Problem details: The answer should consist of each line from the data below that includes "Hdup".
[Source data Boundary: Start]
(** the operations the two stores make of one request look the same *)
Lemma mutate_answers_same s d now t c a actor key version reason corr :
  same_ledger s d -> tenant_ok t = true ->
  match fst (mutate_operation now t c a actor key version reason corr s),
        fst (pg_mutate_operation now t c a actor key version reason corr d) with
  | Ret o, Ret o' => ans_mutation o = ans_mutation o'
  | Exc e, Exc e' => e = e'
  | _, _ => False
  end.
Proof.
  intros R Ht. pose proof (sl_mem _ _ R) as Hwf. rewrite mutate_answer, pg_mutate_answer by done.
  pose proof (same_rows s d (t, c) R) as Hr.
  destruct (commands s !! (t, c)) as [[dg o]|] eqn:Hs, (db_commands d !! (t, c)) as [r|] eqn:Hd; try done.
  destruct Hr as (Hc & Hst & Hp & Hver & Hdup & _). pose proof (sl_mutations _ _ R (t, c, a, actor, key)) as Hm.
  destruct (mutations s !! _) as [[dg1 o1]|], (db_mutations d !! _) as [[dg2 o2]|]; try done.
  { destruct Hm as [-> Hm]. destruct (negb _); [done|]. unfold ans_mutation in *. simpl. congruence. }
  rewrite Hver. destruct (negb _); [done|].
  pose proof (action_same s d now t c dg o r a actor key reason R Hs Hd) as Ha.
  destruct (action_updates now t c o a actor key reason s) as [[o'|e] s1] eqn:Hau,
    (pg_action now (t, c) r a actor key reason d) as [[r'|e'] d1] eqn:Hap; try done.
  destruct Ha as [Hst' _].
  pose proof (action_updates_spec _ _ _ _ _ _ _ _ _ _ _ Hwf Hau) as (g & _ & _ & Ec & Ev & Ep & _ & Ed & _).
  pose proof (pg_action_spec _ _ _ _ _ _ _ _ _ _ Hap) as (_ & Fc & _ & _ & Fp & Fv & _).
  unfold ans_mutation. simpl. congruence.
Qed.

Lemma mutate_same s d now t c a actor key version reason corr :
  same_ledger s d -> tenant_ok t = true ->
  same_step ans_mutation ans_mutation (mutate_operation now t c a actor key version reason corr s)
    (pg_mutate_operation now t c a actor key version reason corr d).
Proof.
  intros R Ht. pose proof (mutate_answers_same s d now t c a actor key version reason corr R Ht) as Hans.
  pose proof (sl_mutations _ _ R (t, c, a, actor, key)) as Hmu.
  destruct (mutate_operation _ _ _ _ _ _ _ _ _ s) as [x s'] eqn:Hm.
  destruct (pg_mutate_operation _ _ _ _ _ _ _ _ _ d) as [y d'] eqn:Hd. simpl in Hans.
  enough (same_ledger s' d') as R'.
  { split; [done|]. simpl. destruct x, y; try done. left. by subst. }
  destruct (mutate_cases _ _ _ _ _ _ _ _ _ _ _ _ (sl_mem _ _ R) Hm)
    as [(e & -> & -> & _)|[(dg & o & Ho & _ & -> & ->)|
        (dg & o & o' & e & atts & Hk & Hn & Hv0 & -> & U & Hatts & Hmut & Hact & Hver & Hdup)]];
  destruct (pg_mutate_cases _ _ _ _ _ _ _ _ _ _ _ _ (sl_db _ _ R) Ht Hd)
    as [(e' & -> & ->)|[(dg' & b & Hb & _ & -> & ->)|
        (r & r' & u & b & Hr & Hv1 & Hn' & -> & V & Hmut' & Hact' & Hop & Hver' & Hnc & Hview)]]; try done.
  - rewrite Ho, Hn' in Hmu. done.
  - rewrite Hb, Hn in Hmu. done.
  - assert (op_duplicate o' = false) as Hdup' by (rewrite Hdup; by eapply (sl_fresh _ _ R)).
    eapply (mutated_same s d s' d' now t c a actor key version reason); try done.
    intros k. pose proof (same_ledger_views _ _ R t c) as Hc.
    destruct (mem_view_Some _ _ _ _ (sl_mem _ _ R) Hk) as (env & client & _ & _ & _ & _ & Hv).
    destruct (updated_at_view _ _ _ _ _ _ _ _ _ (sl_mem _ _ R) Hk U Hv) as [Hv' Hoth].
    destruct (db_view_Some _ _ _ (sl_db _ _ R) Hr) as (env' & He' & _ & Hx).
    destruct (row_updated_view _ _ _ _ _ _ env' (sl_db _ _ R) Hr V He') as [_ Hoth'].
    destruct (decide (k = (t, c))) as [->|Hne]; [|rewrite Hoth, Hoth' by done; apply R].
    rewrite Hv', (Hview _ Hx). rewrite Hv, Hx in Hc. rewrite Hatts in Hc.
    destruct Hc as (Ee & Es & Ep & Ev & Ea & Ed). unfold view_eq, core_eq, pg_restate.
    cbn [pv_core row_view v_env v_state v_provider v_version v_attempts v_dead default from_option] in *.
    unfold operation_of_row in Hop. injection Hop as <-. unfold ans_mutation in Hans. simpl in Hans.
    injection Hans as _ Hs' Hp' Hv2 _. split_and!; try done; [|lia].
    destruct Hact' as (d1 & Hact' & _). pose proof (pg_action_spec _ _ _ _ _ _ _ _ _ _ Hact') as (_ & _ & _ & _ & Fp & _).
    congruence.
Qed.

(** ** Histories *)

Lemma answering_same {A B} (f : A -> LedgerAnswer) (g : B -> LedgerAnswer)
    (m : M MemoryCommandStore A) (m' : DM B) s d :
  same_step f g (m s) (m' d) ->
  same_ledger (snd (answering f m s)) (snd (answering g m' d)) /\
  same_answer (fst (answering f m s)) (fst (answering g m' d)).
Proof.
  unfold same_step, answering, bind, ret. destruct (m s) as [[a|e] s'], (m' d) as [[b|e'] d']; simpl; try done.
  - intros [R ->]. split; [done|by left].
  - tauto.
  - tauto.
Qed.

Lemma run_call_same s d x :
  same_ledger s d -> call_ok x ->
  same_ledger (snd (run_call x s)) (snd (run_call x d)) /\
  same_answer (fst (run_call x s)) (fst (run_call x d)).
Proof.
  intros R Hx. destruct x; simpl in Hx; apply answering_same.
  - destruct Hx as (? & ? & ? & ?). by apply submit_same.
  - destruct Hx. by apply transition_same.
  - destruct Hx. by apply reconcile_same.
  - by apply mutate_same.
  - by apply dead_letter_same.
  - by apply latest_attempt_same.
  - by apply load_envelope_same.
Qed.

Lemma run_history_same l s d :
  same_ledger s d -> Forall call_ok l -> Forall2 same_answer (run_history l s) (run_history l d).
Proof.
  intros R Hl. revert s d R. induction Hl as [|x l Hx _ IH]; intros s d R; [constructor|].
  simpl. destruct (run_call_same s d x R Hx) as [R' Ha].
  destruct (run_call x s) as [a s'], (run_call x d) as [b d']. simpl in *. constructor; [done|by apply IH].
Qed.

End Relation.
[Source data Boundary: End]
Exercise solution:
  destruct Hr as (Hc & Hst & Hp & Hver & Hdup & _). pose proof (sl_mutations _ _ R (t, c, a, actor, key)) as Hm.
        (dg & o & o' & e & atts & Hk & Hn & Hv0 & -> & U & Hatts & Hmut & Hact & Hver & Hdup)]];
  - assert (op_duplicate o' = false) as Hdup' by (rewrite Hdup; by eapply (sl_fresh _ _ R)).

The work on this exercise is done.